[Start of Attachment]

(** Sequencing for a computation that may also exhaust its recursion
    budget ([None]). *)
Definition bind_fuel {T A B} (o : option (result T A))
    (k : A -> option (result T B)) : option (result T B) :=
  match o with
  | None => None
  | Some (Ok a) => k a
  | Some (Err e) => Some (Err e)
  | Some Panic => Some Panic
  end.

Notation "x <-? o ;; k" := (bind_fuel o (fun x => k))
  (at level 61, o at next level, right associativity).

(** The pair a Go caller receives, when the call returns at all. *)
Definition returned {T A} (r : result T A) : option (option A * option (error T)) :=
  match r with
  | Ok a => Some (Some a, None)
  | Err e => Some (None, Some e)
  | Panic => None
  end.

(** ** Slices *)

Section Slices.
Context {T : Type} {A : Arith T}.

Definition len (s : list T) : Z := Z.of_nat (List.length s).

(** [make([]float64, k)]: panics for a negative [k]. *)
Definition make (k : Z) : result T (list T) :=
  if k <? 0 then Panic else Ok (repeat zero (Z.to_nat k)).

(** [s[i]] as an operand. *)
Definition index (s : list T) (i : Z) : result T T :=
  if i <? 0 then Panic
  else match nth_error s (Z.to_nat i) with
       | Some v => Ok v
       | None => Panic
       end.

Fixpoint update (s : list T) (k : nat) (v : T) : list T :=
  match s, k with
  | [], _ => []
  | _ :: s', O => v :: s'
  | a :: s', S k' => a :: update s' k' v
  end.

(** [s[i] = v] as a statement. *)
Definition assign (s : list T) (i : Z) (v : T) : result T (list T) :=
  if (i <? 0) || (len s <=? i) then Panic
  else Ok (update s (Z.to_nat i) v).
End Slices.

Notation "s [[ i ]]" := (index s i) (at level 1, format "s [[ i ]]").

(** ** The matrix *)

(** [type Matrix struct { n int; m []float64 }] *)
Record Matrix (T : Type) : Type := mkMatrix {
  n : Z;
  m : list T
}.

Section Program.
Context {T : Type} {A : Arith T}.

(** [func New(d []float64)], returning a pointer to a [Matrix] and an error. *)
Definition New (d : list T) : result T (Matrix T) :=
  if negb (Z.rem (len d) 3 =? 1) then
    Err (Errorf "%w: length %d must 3n-2"
           [W ErrInvalidTridiagonalMatrix; D (len d)])
  else
    Ok {| n := Z.quot (len d - 1) 3 + 1; m := d |}.

(** The representation invariant: [3n - 2] coefficients, [n >= 1]. *)
Definition well_formed (M : Matrix T) : Prop :=
  1 <= n M /\ len (m M) = 3 * n M - 2.

(** [for i := lo; i < hi; i++ { body }] on a loop state [S]: neither [i]
    nor the bound is assigned by any body of the package, so the test
    [i < hi] passes exactly [hi - lo] times (never, when [hi <= lo]).
    A body that returns an error or panics ends the loop. *)
Fixpoint iterate_up {S} (count : nat) (i : Z) (body : Z -> S -> result T S)
    (s : S) : result T S :=
  match count with
  | O => Ok s
  | Datatypes.S count' => s' <- body i s ;; iterate_up count' (i + 1) body s'
  end.

Definition for_up {S} (lo hi : Z) (body : Z -> S -> result T S) (s : S) :=
  iterate_up (Z.to_nat (hi - lo)) lo body s.
(** * convert_yolo_model.py: the YOLO -> TensorFlow Lite conversion pipeline

    A shallow embedding of [scripts/convert_yolo_model.py].  The script is an
    orchestration of external calls, so the embedding is a small state and
    exception monad over

    - a file system (pathlib / os.path / shutil, modelled after the Python
      documentation, POSIX flavour, no symbolic links, no [..] resolution),
    - the captured standard output,
    - the trace of calls that leave the script (instrumentation only),

    and is parameterised by the behaviour of the three third-party
    collaborators (ultralytics, the tf2onnx command line, tensorflow).

    Conventions of the model:
    - [print] appends a line to the captured output and never fails;
    - an external call either returns a value or raises an instance of
      Python's [Exception]; [SystemExit] is raised by [sys.exit] only, and is
      not an [Exception], so [except Exception] lets it through;
    - [main] starts from the parsed command line ([args]): the exits of
      [parser.parse_args()] itself (a usage error, [--help]) come before it
      and are not modelled;
    - a file has one path: no hard links, and a relative and an absolute
      spelling are two paths. *)

From Stdlib Require Import ZArith Ascii String List Lia.
From stdpp Require Import base decidable countable gmap strings list pretty.

Local Open Scope string_scope.
Local Open Scope Z_scope.

(** ** Text helpers *)

Definition nl : string := String "010"%char EmptyString.

Fixpoint str_repeat (s : string) (n : nat) : string :=
  match n with
  | O => EmptyString
  | S k => s ++ str_repeat s k
  end.

Fixpoint str_join (sep : string) (l : list string) : string :=
  match l with
  | [] => EmptyString
  | [x] => x
  | x :: rest => x ++ sep ++ str_join sep rest
  end.

(** [s.split(c)]: the pieces of [s] between the occurrences of [c]. *)
Fixpoint split_on (c : ascii) (s : string) : list string :=
  match s with
  | EmptyString => [EmptyString]
  | String a s' =>
      if Ascii.eqb a c then EmptyString :: split_on c s'
      else match split_on c s' with
           | [] => [String a EmptyString]
           | h :: t => String a h :: t
           end
  end.

Definition str_nonempty (s : string) : bool :=
  match s with EmptyString => false | String _ _ => true end.

Definition starts_with (p s : string) : bool := String.prefix p s.

(** ** Python exceptions *)

(** An instance of [Exception]: its class and [str(e)]. *)
Record Exception := mkExc { exc_class : string; exc_msg : string }.

(** What can propagate: an [Exception], or the [SystemExit] of [sys.exit]. *)
Inductive PyExc :=
| PyException (e : Exception)
| SystemExit (code : Z).

(** What an external call does: returns, or raises an [Exception]. *)
Inductive Outcome (A : Type) :=
| Ok (a : A)
| Err (e : Exception).
Arguments Ok {A} a.
Arguments Err {A} e.

(** ** pathlib.PurePosixPath *)

Record PurePath := mkPath { anchor : string; parts : list string }.

#[global] Instance PurePath_eq_dec : EqDecision PurePath.
Proof. solve_decision. Defined.

#[global] Instance PurePath_countable : Countable PurePath.
Proof.
  refine (inj_countable' (fun p => (anchor p, parts p))
                         (fun '(a, l) => mkPath a l) _).
  intros []; reflexivity.
Defined.

Definition is_component (c : string) : bool :=
  str_nonempty c && negb (String.eqb c ".").

(** [Path(s)]: exactly two leading slashes are kept as the root [//], any
    other number collapses to [/]; empty and [.] components are dropped. *)
Definition Path (s : string) : PurePath :=
  {| anchor := if starts_with "//" s && negb (starts_with "///" s) then "//"
               else if starts_with "/" s then "/" else EmptyString;
     parts := filter (fun c => is_component c = true) (split_on "/"%char s) |}.

(** [p / s] *)
Definition joinpath (p : PurePath) (s : string) : PurePath :=
  let q := Path s in
  if str_nonempty (anchor q) then q
  else {| anchor := anchor p; parts := parts p ++ parts q |}.

(** [str(p)] *)
Definition path_str (p : PurePath) : string :=
  match anchor p, parts p with
  | EmptyString, [] => "."
  | a, l => a ++ str_join "/" l
  end.

(** [p.parent] *)
Definition parent (p : PurePath) : PurePath :=
  {| anchor := anchor p; parts := removelast (parts p) |}.

(** [p.name] *)
Definition path_name (p : PurePath) : string := List.last (parts p) EmptyString.

(** ** The file system *)

Inductive node :=
| File (content : string)
| Dir.

Record FS := mkFS { nodes : gmap PurePath node; read_only : bool }.

(** The roots ([/], [//] and the working directory) always exist. *)
Definition fs_lookup (fs : FS) (p : PurePath) : option node :=
  match parts p with
  | [] => Some Dir
  | _ => nodes fs !! p
  end.

Definition fs_insert (p : PurePath) (n : node) (fs : FS) : FS :=
  {| nodes := <[p := n]> (nodes fs); read_only := read_only fs |}.

Definition is_dir (fs : FS) (p : PurePath) : bool :=
  match fs_lookup fs p with Some Dir => true | _ => false end.

(** The [OSError]s of the model: [errno] and the offending path. *)
Inductive errno := ENOENT | EEXIST | ENOTDIR | EISDIR | EROFS.

#[global] Instance errno_eq_dec : EqDecision errno.
Proof. solve_decision. Defined.

Definition OSError (e : errno) (p : string) : Exception :=
  match e with
  | ENOENT => mkExc "FileNotFoundError" ("[Errno 2] No such file or directory: '" ++ p ++ "'")
  | EEXIST => mkExc "FileExistsError" ("[Errno 17] File exists: '" ++ p ++ "'")
  | ENOTDIR => mkExc "NotADirectoryError" ("[Errno 20] Not a directory: '" ++ p ++ "'")
  | EISDIR => mkExc "IsADirectoryError" ("[Errno 21] Is a directory: '" ++ p ++ "'")
  | EROFS => mkExc "OSError" ("[Errno 30] Read-only file system: '" ++ p ++ "'")
  end.

Definition SameFileError (a b : string) : Exception :=
  mkExc "SameFileError" ("'" ++ a ++ "' and '" ++ b ++ "' are the same file").

(** [os.stat] on a path given as text: the empty text names nothing. *)
Definition fs_stat (s : string) (fs : FS) : option node :=
  match s with
  | EmptyString => None
  | _ => fs_lookup fs (Path s)
  end.

(** [os.path.exists(s)] *)
Definition os_path_exists (s : string) (fs : FS) : bool :=
  match fs_stat s fs with Some _ => true | None => false end.

(** [os.path.getsize(s)]; the size of a directory entry is the usual 4096. *)
Definition os_path_getsize (s : string) (fs : FS) : Outcome Z :=
  match fs_stat s fs with
  | Some (File c) => Ok (Z.of_nat (String.length c))
  | Some Dir => Ok 4096
  | None => Err (OSError ENOENT s)
  end.

(** [os.path.basename(s)]: what follows the last slash. *)
Definition os_path_basename (s : string) : string :=
  List.last (split_on "/"%char s) EmptyString.

(** [s.rstrip('/')] *)
Fixpoint rstrip_slash (s : string) : string :=
  match s with
  | EmptyString => EmptyString
  | String a s' =>
      match rstrip_slash s' with
      | EmptyString => if Ascii.eqb a "/"%char then EmptyString else String a EmptyString
      | r => String a r
      end
  end.

(** [os.path.dirname(s)]: what precedes the last slash, slash included, with
    the trailing slashes stripped unless nothing else is left. *)
Definition os_path_dirname (s : string) : string :=
  let pieces := removelast (split_on "/"%char s) in
  let head := match pieces with
              | [] => EmptyString
              | _ => str_join "/" pieces ++ "/"
              end in
  match rstrip_slash head with
  | EmptyString => head
  | r => r
  end.

(** [os.mkdir(p)]: [None] on success. *)
Definition os_mkdir (p : PurePath) (fs : FS) : option errno * FS :=
  match fs_lookup fs p with
  | Some _ => (Some EEXIST, fs)
  | None =>
      match fs_lookup fs (parent p) with
      | None => (Some ENOENT, fs)
      | Some (File _) => (Some ENOTDIR, fs)
      | Some Dir =>
          if read_only fs then (Some EROFS, fs)
          else (None, fs_insert p Dir fs)
      end
  end.

(** [Path.mkdir(parents=False, exist_ok=exist_ok)]: a missing parent is an
    error; any other [OSError] is forgiven when [exist_ok] is set and the
    path is a directory. *)
Definition mkdir_flat (exist_ok : bool) (p : PurePath) (fs : FS) : option errno * FS :=
  match os_mkdir p fs with
  | (None, fs') => (None, fs')
  | (Some ENOENT, fs') => (Some ENOENT, fs')
  | (Some e, fs') => if exist_ok && is_dir fs' p then (None, fs') else (Some e, fs')
  end.

(** [Path.mkdir(parents=True, exist_ok=exist_ok)] on the path with anchor [a]
    and components [rev rp]: on a missing parent, the parent is made first
    (with [parents=True, exist_ok=True]) and the directory itself after it;
    a path that is its own parent re-raises. *)
Fixpoint mkdir_parents (exist_ok : bool) (a : string) (rp : list string) (fs : FS)
  : option errno * FS :=
  let self := mkPath a (rev rp) in
  match os_mkdir self fs with
  | (None, fs') => (None, fs')
  | (Some ENOENT, fs') =>
      match rp with
      | [] => (Some ENOENT, fs')
      | _ :: rp' =>
          match mkdir_parents true a rp' fs' with
          | (Some e, fs'') => (Some e, fs'')
          | (None, fs'') => mkdir_flat exist_ok self fs''
          end
      end
  | (Some e, fs') => if exist_ok && is_dir fs' self then (None, fs') else (Some e, fs')
  end.

(** [p.mkdir(parents=parents, exist_ok=exist_ok)] *)
Definition path_mkdir (parents exist_ok : bool) (p : PurePath) (fs : FS)
  : Outcome unit * FS :=
  let '(r, fs') := if parents then mkdir_parents exist_ok (anchor p) (rev (parts p)) fs
                   else mkdir_flat exist_ok p fs in
  match r with
  | None => (Ok tt, fs')
  | Some e => (Err (OSError e (path_str p)), fs')
  end.

(** [shutil.copy(src, dst)]: a directory [dst] stands for the file of the
    same base name inside it; copying a file onto itself is refused; the
    source is opened for reading, then the destination for writing (created
    or truncated), and the content is written.  Returns the path written. *)
Definition shutil_copy (src : string) (dst : PurePath) (fs : FS)
  : Outcome PurePath * FS :=
  let dst' := if is_dir fs dst then joinpath dst (os_path_basename src) else dst in
  let same := match fs_stat src fs, fs_lookup fs dst' with
              | Some _, Some _ => bool_decide (Path src = dst')
              | _, _ => false
              end in
  if same then (Err (SameFileError src (path_str dst')), fs)
  else match fs_stat src fs with
       | None => (Err (OSError ENOENT src), fs)
       | Some Dir => (Err (OSError EISDIR src), fs)
       | Some (File c) =>
           match fs_lookup fs dst' with
           | Some Dir => (Err (OSError EISDIR (path_str dst')), fs)
           | Some (File _) =>
               if read_only fs then (Err (OSError EROFS (path_str dst')), fs)
               else (Ok dst', fs_insert dst' (File c) fs)
           | None =>
               match fs_lookup fs (parent dst') with
               | None => (Err (OSError ENOENT (path_str dst')), fs)
               | Some (File _) => (Err (OSError ENOTDIR (path_str dst')), fs)
               | Some Dir =>
                   if read_only fs then (Err (OSError EROFS (path_str dst')), fs)
                   else (Ok dst', fs_insert dst' (File c) fs)
               end
           end
       end.

(** ** The state of a run and the monad of the script *)

(** The descriptor of a tensor: the dict of [get_input_details()], each value
    by its printed form. *)
Abbreviation details := (gmap string string).

(** The calls that leave the script, as they are made. *)
Inductive Event :=
| EvExists (p : string)
| EvGetsize (p : string)
| EvImport (module : string)
| EvYOLO (weights : string)
| EvExport (format : string) (imgsz : Z)
| EvSubprocess (cmd : list string)
| EvInterpreter (model_path : string)
| EvAllocateTensors
| EvGetInputDetails
| EvGetOutputDetails
| EvMkdir (p : PurePath) (parents exist_ok : bool)
| EvCopy (src : string) (dst : PurePath).

#[global] Instance Event_eq_dec : EqDecision Event.
Proof. solve_decision. Defined.

Record State := mkState {
  st_fs : FS;
  st_stdout : list string;
  st_trace : list Event
}.

Inductive Res (A : Type) :=
| Ret (a : A)
| Raise (e : PyExc).
Arguments Ret {A} a.
Arguments Raise {A} e.

Definition M (A : Type) : Type := State -> Res A * State.

Definition ret {A} (a : A) : M A := fun st => (Ret a, st).

Definition bind {A B} (m : M A) (k : A -> M B) : M B := fun st =>
  match m st with
  | (Ret a, st') => k a st'
  | (Raise e, st') => (Raise e, st')
  end.

Declare Scope py_scope.
Delimit Scope py_scope with py.
Notation "x <- c ;; k" := (bind c (fun x => k))
  (at level 100, c at next level, right associativity) : py_scope.
Notation "c ;; k" := (bind c (fun _ => k))
  (at level 100, right associativity) : py_scope.

(** [raise e] *)
Definition raise {A} (e : PyExc) : M A := fun st => (Raise e, st).

(** [sys.exit(code)] *)
Definition sys_exit {A} (code : Z) : M A := raise (SystemExit code).

(** [try: body except Exception as e: handler(e)]: only an [Exception] is
    caught; [SystemExit] propagates. *)
Definition try_except {A} (body : M A) (handler : Exception -> M A) : M A := fun st =>
  match body st with
  | (Raise (PyException e), st') => handler e st'
  | r => r
  end.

[End of Attachment]

Problem requirements
Here the job is to set down exactly the lines of the material above that fall between the one with "- the captured" and the one with "spelling are two paths. *)", inclusive, and nothing beyond them.

Response
    - the captured standard output,
    - the trace of calls that leave the script (instrumentation only),

    and is parameterised by the behaviour of the three third-party
    collaborators (ultralytics, the tf2onnx command line, tensorflow).

    Conventions of the model:
    - [print] appends a line to the captured output and never fails;
    - an external call either returns a value or raises an instance of
      Python's [Exception]; [SystemExit] is raised by [sys.exit] only, and is
      not an [Exception], so [except Exception] lets it through;
    - [main] starts from the parsed command line ([args]): the exits of
      [parser.parse_args()] itself (a usage error, [--help]) come before it
      and are not modelled;
    - a file has one path: no hard links, and a relative and an absolute
      spelling are two paths. *)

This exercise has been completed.